A shortened version of the following was submitted as a letter to the Boston Globe:
I was struck by the recent article about the Juan Roberto Diago show at Harvard’s Cooper Galley, Cate McQuaid’s “Cuba sí, racism no!” (p. G2, April 7, 2017), first by the powerful graphic of Diago’s “Aquí Nadie Gana (Nobody Wins Here),” then by the article itself, its unfortunate stereotypical anti-government slant on Diago’s work, an over-the-top one at that.
In seven short paragraphs, McQuaid manages to present Diago’s work as an attack against what looks like an on-going official denial of racism by a lying, hypocritical dictatorship rather than a patriotic and collaborative achievement of the Cuban people and the government’s efforts to combat racism. Cuba is presented as a land where “as late as 1997, President Fidel Castro said that in Cuba — a country that until 1886 had benefited from slavery — racial discrimination had been eradicated,” where Diago bravely “charts the career of an artist who decries racism in a country that has largely denied it exists,” not one where his grandfather and namesake has been honored, where the artist acquired his skills and training at San Alejandro Academy of Fine Arts in Havana, where he has been honored by the country’s Young Communist League.

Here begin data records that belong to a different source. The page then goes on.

(** The largest absolute difference between two pressures is below [tol]:
    at every index, the elements of [p] and [p_prev] differ by less than
    [tol] in absolute value. *)
Definition max_abs_diff_below (p p_prev : tensor V) (tol : V) : Prop :=
  forall ix, in_range ix (shape p) ->
    vlt (vabs (vsub (item p ix) (item p_prev ix))) tol = true.

(** The same against the number 0. *)
Definition max_abs_below (p : tensor V) (tol : V) : Prop :=
  forall ix, in_range ix (shape p) -> vlt (vabs (vsub (item p ix) vzero)) tol = true.

(** The convergence criterion at iteration [k]: the pressure of the iteration
    against that of the iteration before; at the first iteration, which has
    none before it, against 0. *)
Definition criterion_holds (s : Simulation) (tol_pressure : V) (k : nat) : Prop :=
  match k with
  | O => max_abs_below (init_pressure s 0) tol_pressure
  | S k' => max_abs_diff_below (init_pressure s k) (init_pressure s k') tol_pressure
  end.

Definition criterion_fails (s : Simulation) (tol_pressure : V) (k : nat) : Prop :=
  ~ criterion_holds s tol_pressure k.

(** The criterion with a pressure to compare with at every iteration: the
    pressure of the iteration against the pressure of the field the iteration
    started from. From the second iteration on it is [criterion_holds]. *)
Definition criterion_against_previous (s : Simulation) (tol_pressure : V) (k : nat)
  : Prop :=
  max_abs_diff_below (init_pressure s k) (pressure_of s (init_field s k)) tol_pressure.

(** The calls [initialize] makes in [n] rounds from the field [x]. *)
Fixpoint init_calls (s : Simulation) (n : nat) (x : tensor V) : list call :=
  match n with
  | O => []
  | S n' => CallStreaming x :: CallInitCollision (streaming s x)
            :: init_calls s n' (init_round s x)
  end.

(** Collaborators that keep shapes: the field has the shape [fs] and keeps it
    under streaming and the initialization collision; the pressure of such a
    field has the shape [ps], which has at least one element. *)
Record well_shaped (s : Simulation) (fs ps : list nat) : Prop := {
  ws_f : shape (f s) = fs;
  ws_streaming : forall x, shape x = fs -> shape (streaming s x) = fs;
  ws_init : forall x, shape x = fs -> shape (init_collision s x) = fs;
  ws_pressure : forall x, shape x = fs -> shape (pressure_of s x) = ps;
  ws_points : numel_of ps <> 0
}.

(** Unpickling gives back what was pickled. *)
Definition pickle_faithful : Prop :=
  forall t : tensor V, exists t', pickle_loads (pickle_dumps t) = Returned t' /\ same t' t.

(** The machine [m] with the timer read [k] times so far. *)
Definition retick (k : nat) (m : machine) : machine :=
  {| self := self m;
     world := {| clock := clock (world m); ticks := k; calls := calls (world m);
                 warnings := warnings (world m); files := files (world m) |} |}.

(** A computation that does not look at the timer: it runs the same, and
    leaves the count of readings alone, whatever that count is. *)
Definition timeless {A} (c : M A) : Prop :=
  forall m k, c (retick k m) = (fst (c m), retick k (snd (c m))).

(** An engine with another field, or another step counter. *)
Definition with_f (x : tensor V) (s : Simulation) : Simulation :=
  {| flow := flow s; lattice := lattice s; collision := collision s;
     streaming := streaming s; i := i s; f := x; reporters := reporters s;
     no_collision_mask := no_collision_mask s |}.

Definition with_i (k : Z) (s : Simulation) : Simulation :=
  {| flow := flow s; lattice := lattice s; collision := collision s;
     streaming := streaming s; i := k; f := f s; reporters := reporters s;
     no_collision_mask := no_collision_mask s |}.

(** The machine [m] once the engine has become [s] and the calls [l] have
    been made. *)
Definition after (s : Simulation) (l : list call) (m : machine) : machine :=
  {| self := s;
     world := {| clock := clock (world m); ticks := ticks (world m);
                 calls := calls (world m) ++ l;
                 warnings := warnings (world m); files := files (world m) |} |}.

(** The parts of an engine that no method assigns to. *)
Definition same_config (s s' : Simulation) : Prop :=
  flow s' = flow s /\ lattice s' = lattice s /\ collision s' = collision s /\
  streaming s' = streaming s /\ reporters s' = reporters s /\
  no_collision_mask s' = no_collision_mask s.

(** The warning [initialize] issues. *)
Definition experimental_warning : string * string :=
  ("ExperimentalWarning",
   "Iterative initialization does not work well and solutions may diverge. Use with care. "
   +:+ "At some point, we may need to implement a better scheme.").

(** The reporter calls of a call log: who was called, with which two
    indices. *)
Definition reporter_event (c : call) : option (Reporter * Z * Z) :=
  match c with
  | CallReporter r a b _ => Some (r, a, b)
  | _ => None
  end.

Definition reports (l : list call) : list (Reporter * Z * Z) := omap reporter_event l.

(** What [n] steps from the counter [i0] report: in each step, every reporter
    of the list in order, with the counter of that step twice. *)
Fixpoint expected_reports (rs : list Reporter) (i0 : Z) (n : nat)
  : list (Reporter * Z * Z) :=
  match n with
  | O => []
  | S n' => ((fun r => (r, (i0 + 1)%Z, (i0 + 1)%Z)) <$> rs)
            ++ expected_reports rs (i0 + 1) n'
  end.

(** Every element of a mask has the value [b]. *)
Definition constant_mask (b : bool) (t : tensor bool) : Prop :=
  forall site, in_range site (shape t) -> item t site = b.

End Reference.

(** ** The command line ([lettuce/cli.py]) *)

(** The three dtypes of the option [--precision], and what [str] gives for
    them. *)
Inductive torch_dtype : Type := torch_half | torch_float | torch_double.

Definition str_dtype (d : torch_dtype) : string :=
  match d with
  | torch_half => "torch.float16"
  | torch_float => "torch.float32"
  | torch_double => "torch.float64"
  end.

(** [torch.device(spec)] *)
Inductive torch_device : Type := Device (spec : string).

(** The exceptions of [main]: its own two, and what [torch.device] raised. *)
Inductive cli_exn : Type :=
| Abort
| KeyError (key : string)
| TorchError (e : exn).

Inductive cli_result (A : Type) : Type :=
| Done (a : A)
| Failed (e : cli_exn).
Arguments Done {A} _.
Arguments Failed {A} _.

(** [ctx.obj], a dict with the keys ['device'], ['dtype'] and ['lov']; [None]
    is a python [None]. *)
Record context_obj : Type := {
  obj_device : option torch_device;
  obj_dtype : option torch_dtype;
  obj_lov : option bool
}.

(** The dict of [main] from the names of the precisions to the dtypes. *)
Definition precisions : gmap string torch_dtype :=
  list_to_map [("half", torch_half); ("single", torch_float); ("double", torch_double)].

(** The end of [main], once the device is chosen: the lookup of the dtype
    and the three assignments to [ctx.obj]. *)
Definition main_finish (obj : context_obj) (device : torch_device)
    (precision : string) (lov : bool)
  : cli_result unit * context_obj * list string :=
  match precisions !! precision with
  | None => (Failed (KeyError precision), obj, [])
  | Some dtype =>
      (Done tt,
       {| obj_device := Some device; obj_dtype := Some dtype; obj_lov := Some lov |},
       [])
  end.

(** [main(ctx, cuda, gpu_id, precision, lov)], run where
    [torch.cuda.is_available()] gives [cuda_is_available] and
    [torch.device(spec)] gives [torch_device_of spec], a device or an error
    (torch raises [RuntimeError] on a negative index): how it ends, the
    [ctx.obj] it leaves and the lines it has printed. *)
Definition main (cuda_is_available : bool)
    (torch_device_of : string -> outcome torch_device)
    (cuda : bool) (gpu_id : Z) (precision : string) (lov : bool)
  : cli_result unit * context_obj * list string :=
  let obj := {| obj_device := None; obj_dtype := None; obj_lov := None |} in
  if cuda then
    if negb cuda_is_available then
      (Failed Abort, obj, ["CUDA not found."])
    else
      match torch_device_of ("cuda:" +:+ pretty gpu_id) with
      | Raised e => (Failed (TorchError e), obj, [])
      | Returned device => main_finish obj device precision lov
      end
  else
    match torch_device_of "cpu" with
    | Raised e => (Failed (TorchError e), obj, [])
    | Returned device => main_finish obj device precision lov
    end.

(** [s.replace(old, new)] for a non-empty [old]: the occurrences of [old] are
    replaced from the left, without overlap. [skip] counts the characters of
    an occurrence still to be passed over. *)
Fixpoint replace_from (old new : string) (skip : nat) (s : string) : string :=
  match s with
  | EmptyString => EmptyString
  | String c s' =>
      match skip with
      | S k => replace_from old new k s'
      | O =>
          if String.prefix old s
          then new +:+ replace_from old new (String.length old - 1) s'
          else String c (replace_from old new 0 s')
      end
  end.

Definition str_replace (s old new : string) : string := replace_from old new 0 s.

(** [str] of an entry of [ctx.obj] that holds a dtype. *)
Definition str_obj_dtype (d : option torch_dtype) : string :=
  match d with
  | Some d => str_dtype d
  | None => "None"
  end.

Section Cli.
Context {V : Type} `{!Num V}.
Context {Reporter Transform Blob Tau : Type}.
Context `{!Lettuce V Transform Blob}.

(** What [cli.py] imports from the package: the constructors of its objects
    (the stencil [D2Q9] is the one they are all called with), the relaxation
    parameter of a flow's units, and the float format [{:10.2f}]. *)
Class Package : Type := {
  new_Lattice : option torch_device -> option torch_dtype -> Lattice V;
  new_LatticeOfVector : option torch_device -> option torch_dtype -> Lattice V;
  TaylorGreenVortex2D : Z -> Q -> Q -> Lattice V -> Flow V;
  relaxation_parameter_lu : Units V -> Tau;
  BGKCollision : Lattice V -> Tau -> tensor V -> tensor V;
  StandardStreaming : Lattice V -> tensor V -> tensor V;
  format_10_2f : Q -> string
}.
Context `{!Package}.

(** The line [benchmark] echoes. *)
Definition benchmark_line (steps : Z) (dtype : option torch_dtype) (mlups : Q) : string :=
  "Finished " +:+ pretty steps +:+ " steps in "
  +:+ str_replace (str_obj_dtype dtype) "torch.float" ""
  +:+ " bit precision. MLUPS: " +:+ format_10_2f mlups.

(** The first part of [benchmark]: the objects it builds from [ctx.obj] and
    the resolution, up to the engine. *)
Definition benchmark_simulation (obj : context_obj) (resolution : Z)
  : outcome (Simulation V Reporter) :=
  let device := obj_device obj in
  let dtype := obj_dtype obj in
  let lov := obj_lov obj in
  let lattice :=
    match lov with
    | Some true => new_LatticeOfVector device dtype
    | _ => new_Lattice device dtype
    end in
  let flow := TaylorGreenVortex2D resolution 1 (5 # 100) lattice in
  let collision := BGKCollision lattice (relaxation_parameter_lu (units flow)) in
  let streaming := StandardStreaming lattice in
  Simulation__init__ flow lattice collision streaming.

(** [benchmark(ctx, steps, resolution, profile)]: the exit code or the
    exception, the lines echoed, and the world it leaves. The branch on
    [profile] is empty in the source. *)
Definition benchmark (obj : context_obj) (steps resolution : Z) (profile : bool)
    (w : World V Reporter Blob)
  : outcome Z * list string * World V Reporter Blob :=
  match benchmark_simulation obj resolution with
  | Raised e => (Raised e, [], w)
  | Returned simulation =>
      match step steps {| self := simulation; world := w |} with
      | (Raised e, m) => (Raised e, [], world m)
      | (Returned mlups, m) =>
          (Returned 0%Z, [benchmark_line steps (obj_dtype obj) mlups], world m)
      end
  end.

(** The number of bits a dtype stands for. *)
Definition bits (d : torch_dtype) : string :=
  match d with
  | torch_half => "16"
  | torch_float => "32"
  | torch_double => "64"
  end.

End Cli.

Arguments Package : clear implicits.

(** ** A small engine to run

    One spatial dimension, two sites, three directions, integer populations;
    a bounce-back wall on the first site and one further boundary. *)

Module Demo.

#[export] Instance Z_num : Num Z :=
  {| vzero := 0%Z; vsub := Z.sub; vabs := Z.abs; vmax := Z.max; vlt := Z.ltb |}.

It’s far more to the point to look at the introduction to the showing on the (U.S.-based) AfroCubanweb.com that begins with a link to the coverage in the March issue of La Ventana Abierta — The Open Window, the “Boletín” del Museo Nacional De Bellas Artes, the official/governmental National Museum of Fine Arts. There the official story begins with a note that the Ethelbert Cooper gallery “of the prestigious Harvard University” welcomes “for the first time in its history” 25 works covering “more than twenty years of a fruitful artistic career,” one that “visualizes aspects seemingly invisible in Cuba today, as is the continuation of marginalization of the black man and his struggle…”
The achievement of Diago’s work — “undoubtedly, its sustained emphasis on a concern about the present and the future of the black in a society like the Cuban which prides itself on the eradication of racial prejudice” — clarifies what is a goal and what is reality, “making clear the long road that remains for progress in terms of racial equality and opportunities for black men and women.” The exhibition of Juan Roberto Diago at Harvard is “an event to be celebrated with joy by all lovers of Cuban culture. His expressive strength and the dramaticism of his poetics, …the sincerity of a work that speaks openly about the racial contradictions in Cuba today. This is the significant contribution of an artist committed to building a better society.”
Ah, but could we learn and do the same for U.S.-Cuban relations.